| Work order |
Below are the records; how many of their lines contain "true"? Reply only with that figure.

| Extracted information |
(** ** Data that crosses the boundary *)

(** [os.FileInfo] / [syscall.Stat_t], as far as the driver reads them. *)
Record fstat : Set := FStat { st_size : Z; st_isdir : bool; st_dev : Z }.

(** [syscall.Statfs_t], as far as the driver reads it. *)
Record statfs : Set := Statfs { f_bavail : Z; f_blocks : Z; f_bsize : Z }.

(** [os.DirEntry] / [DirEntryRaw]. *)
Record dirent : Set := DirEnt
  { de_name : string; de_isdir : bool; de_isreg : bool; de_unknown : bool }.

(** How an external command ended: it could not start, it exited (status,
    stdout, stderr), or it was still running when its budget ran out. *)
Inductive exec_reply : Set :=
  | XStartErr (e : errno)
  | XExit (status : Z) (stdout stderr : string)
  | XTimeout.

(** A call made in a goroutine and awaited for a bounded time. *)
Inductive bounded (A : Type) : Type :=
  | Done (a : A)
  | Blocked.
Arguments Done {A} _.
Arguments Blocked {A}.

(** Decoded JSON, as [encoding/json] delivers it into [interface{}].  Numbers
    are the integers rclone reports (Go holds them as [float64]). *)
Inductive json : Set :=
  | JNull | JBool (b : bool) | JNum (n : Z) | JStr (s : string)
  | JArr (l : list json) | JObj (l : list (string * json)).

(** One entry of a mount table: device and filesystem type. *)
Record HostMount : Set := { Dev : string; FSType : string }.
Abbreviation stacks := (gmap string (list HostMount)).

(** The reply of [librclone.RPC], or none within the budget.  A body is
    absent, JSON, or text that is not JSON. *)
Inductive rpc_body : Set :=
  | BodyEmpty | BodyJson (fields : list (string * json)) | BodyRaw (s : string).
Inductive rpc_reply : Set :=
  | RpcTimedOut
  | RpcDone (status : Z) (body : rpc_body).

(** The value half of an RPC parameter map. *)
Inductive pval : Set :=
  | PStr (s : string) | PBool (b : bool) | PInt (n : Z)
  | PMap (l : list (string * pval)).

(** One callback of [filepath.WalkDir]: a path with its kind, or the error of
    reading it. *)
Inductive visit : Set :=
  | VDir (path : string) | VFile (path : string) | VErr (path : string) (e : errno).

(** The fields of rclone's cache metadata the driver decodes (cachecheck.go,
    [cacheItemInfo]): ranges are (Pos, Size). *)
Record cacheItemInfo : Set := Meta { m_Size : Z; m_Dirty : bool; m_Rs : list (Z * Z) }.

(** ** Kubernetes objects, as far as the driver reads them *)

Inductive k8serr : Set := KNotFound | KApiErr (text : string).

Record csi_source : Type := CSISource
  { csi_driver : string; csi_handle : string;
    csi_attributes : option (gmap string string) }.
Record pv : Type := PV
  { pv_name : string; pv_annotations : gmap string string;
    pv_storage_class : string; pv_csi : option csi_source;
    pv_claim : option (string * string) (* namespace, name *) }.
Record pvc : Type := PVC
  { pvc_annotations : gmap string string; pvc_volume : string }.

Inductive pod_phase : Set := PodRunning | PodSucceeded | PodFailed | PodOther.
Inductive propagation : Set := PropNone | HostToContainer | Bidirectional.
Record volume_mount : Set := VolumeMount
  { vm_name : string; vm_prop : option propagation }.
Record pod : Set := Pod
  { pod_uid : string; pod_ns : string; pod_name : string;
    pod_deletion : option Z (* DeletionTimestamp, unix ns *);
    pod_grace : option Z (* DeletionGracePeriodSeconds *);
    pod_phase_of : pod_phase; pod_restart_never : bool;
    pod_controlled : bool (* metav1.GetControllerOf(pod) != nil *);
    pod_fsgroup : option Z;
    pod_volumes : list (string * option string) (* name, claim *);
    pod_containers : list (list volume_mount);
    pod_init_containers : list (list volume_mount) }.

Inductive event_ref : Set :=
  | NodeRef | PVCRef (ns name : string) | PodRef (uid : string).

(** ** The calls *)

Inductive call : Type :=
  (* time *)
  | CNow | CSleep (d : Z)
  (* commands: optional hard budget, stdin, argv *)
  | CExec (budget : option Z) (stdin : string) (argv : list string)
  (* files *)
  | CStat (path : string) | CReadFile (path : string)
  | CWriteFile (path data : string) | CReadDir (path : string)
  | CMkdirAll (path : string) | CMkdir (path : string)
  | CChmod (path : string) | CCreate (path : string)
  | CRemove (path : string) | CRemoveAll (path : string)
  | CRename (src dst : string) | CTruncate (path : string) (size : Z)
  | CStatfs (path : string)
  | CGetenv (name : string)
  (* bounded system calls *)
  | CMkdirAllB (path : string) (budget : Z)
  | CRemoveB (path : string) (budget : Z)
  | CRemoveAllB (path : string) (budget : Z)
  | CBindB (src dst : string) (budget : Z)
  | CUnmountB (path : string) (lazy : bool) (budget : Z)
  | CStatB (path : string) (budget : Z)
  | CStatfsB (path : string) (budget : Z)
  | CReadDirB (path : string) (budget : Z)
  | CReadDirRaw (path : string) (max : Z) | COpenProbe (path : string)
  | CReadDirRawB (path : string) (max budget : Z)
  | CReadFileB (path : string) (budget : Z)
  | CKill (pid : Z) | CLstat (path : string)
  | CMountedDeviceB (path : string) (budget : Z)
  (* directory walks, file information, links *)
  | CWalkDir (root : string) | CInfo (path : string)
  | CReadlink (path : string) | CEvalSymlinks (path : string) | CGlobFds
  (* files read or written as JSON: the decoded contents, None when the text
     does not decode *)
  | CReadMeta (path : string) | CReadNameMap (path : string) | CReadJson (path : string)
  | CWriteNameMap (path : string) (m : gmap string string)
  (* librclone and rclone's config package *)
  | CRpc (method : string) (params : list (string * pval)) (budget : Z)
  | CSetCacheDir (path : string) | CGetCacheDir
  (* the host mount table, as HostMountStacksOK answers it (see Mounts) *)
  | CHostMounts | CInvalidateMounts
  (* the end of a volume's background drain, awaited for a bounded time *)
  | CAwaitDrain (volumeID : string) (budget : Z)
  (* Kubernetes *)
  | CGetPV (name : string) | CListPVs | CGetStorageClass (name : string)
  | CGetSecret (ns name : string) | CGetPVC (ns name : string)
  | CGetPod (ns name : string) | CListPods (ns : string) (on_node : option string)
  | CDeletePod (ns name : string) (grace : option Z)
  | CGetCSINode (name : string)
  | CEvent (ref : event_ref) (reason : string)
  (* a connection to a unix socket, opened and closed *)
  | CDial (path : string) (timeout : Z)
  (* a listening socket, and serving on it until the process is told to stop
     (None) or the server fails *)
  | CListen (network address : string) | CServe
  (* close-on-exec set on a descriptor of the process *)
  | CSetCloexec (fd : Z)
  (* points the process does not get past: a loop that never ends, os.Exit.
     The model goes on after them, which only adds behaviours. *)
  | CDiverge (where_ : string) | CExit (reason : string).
==
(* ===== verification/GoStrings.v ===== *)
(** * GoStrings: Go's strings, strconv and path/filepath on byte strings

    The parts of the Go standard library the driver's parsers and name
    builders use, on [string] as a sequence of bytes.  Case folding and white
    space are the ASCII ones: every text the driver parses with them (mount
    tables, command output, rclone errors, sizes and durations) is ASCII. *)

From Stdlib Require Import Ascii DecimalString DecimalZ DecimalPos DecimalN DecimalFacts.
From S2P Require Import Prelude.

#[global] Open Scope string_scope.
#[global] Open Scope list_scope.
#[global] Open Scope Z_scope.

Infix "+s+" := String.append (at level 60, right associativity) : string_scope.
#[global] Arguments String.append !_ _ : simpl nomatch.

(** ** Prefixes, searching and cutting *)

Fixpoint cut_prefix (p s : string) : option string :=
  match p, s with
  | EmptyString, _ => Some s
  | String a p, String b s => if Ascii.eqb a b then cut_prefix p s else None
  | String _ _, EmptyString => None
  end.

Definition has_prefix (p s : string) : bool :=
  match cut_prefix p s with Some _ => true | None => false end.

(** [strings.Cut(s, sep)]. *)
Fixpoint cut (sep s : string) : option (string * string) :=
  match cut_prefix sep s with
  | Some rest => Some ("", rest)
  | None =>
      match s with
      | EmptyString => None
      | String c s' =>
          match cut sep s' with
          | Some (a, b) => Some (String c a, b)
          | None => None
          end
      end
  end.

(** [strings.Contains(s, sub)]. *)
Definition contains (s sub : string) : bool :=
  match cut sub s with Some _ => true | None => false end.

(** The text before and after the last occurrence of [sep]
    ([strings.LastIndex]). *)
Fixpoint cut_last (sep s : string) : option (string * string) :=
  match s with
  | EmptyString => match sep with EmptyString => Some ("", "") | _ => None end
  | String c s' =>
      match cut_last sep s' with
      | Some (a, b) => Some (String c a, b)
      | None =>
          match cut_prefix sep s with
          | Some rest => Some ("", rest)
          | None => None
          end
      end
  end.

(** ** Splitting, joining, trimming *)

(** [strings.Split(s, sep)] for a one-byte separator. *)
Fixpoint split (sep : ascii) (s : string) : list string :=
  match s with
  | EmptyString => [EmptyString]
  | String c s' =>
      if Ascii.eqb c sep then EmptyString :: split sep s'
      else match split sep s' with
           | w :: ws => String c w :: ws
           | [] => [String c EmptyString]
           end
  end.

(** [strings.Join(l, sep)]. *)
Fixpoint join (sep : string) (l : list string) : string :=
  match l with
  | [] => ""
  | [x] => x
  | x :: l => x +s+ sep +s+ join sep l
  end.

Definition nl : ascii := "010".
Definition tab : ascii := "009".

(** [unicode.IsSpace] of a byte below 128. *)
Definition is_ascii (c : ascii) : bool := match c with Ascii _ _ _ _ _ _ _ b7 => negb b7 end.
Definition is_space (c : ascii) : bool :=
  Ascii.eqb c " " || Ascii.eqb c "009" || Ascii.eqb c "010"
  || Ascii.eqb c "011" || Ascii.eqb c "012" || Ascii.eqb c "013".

| Answer to the exercise |
2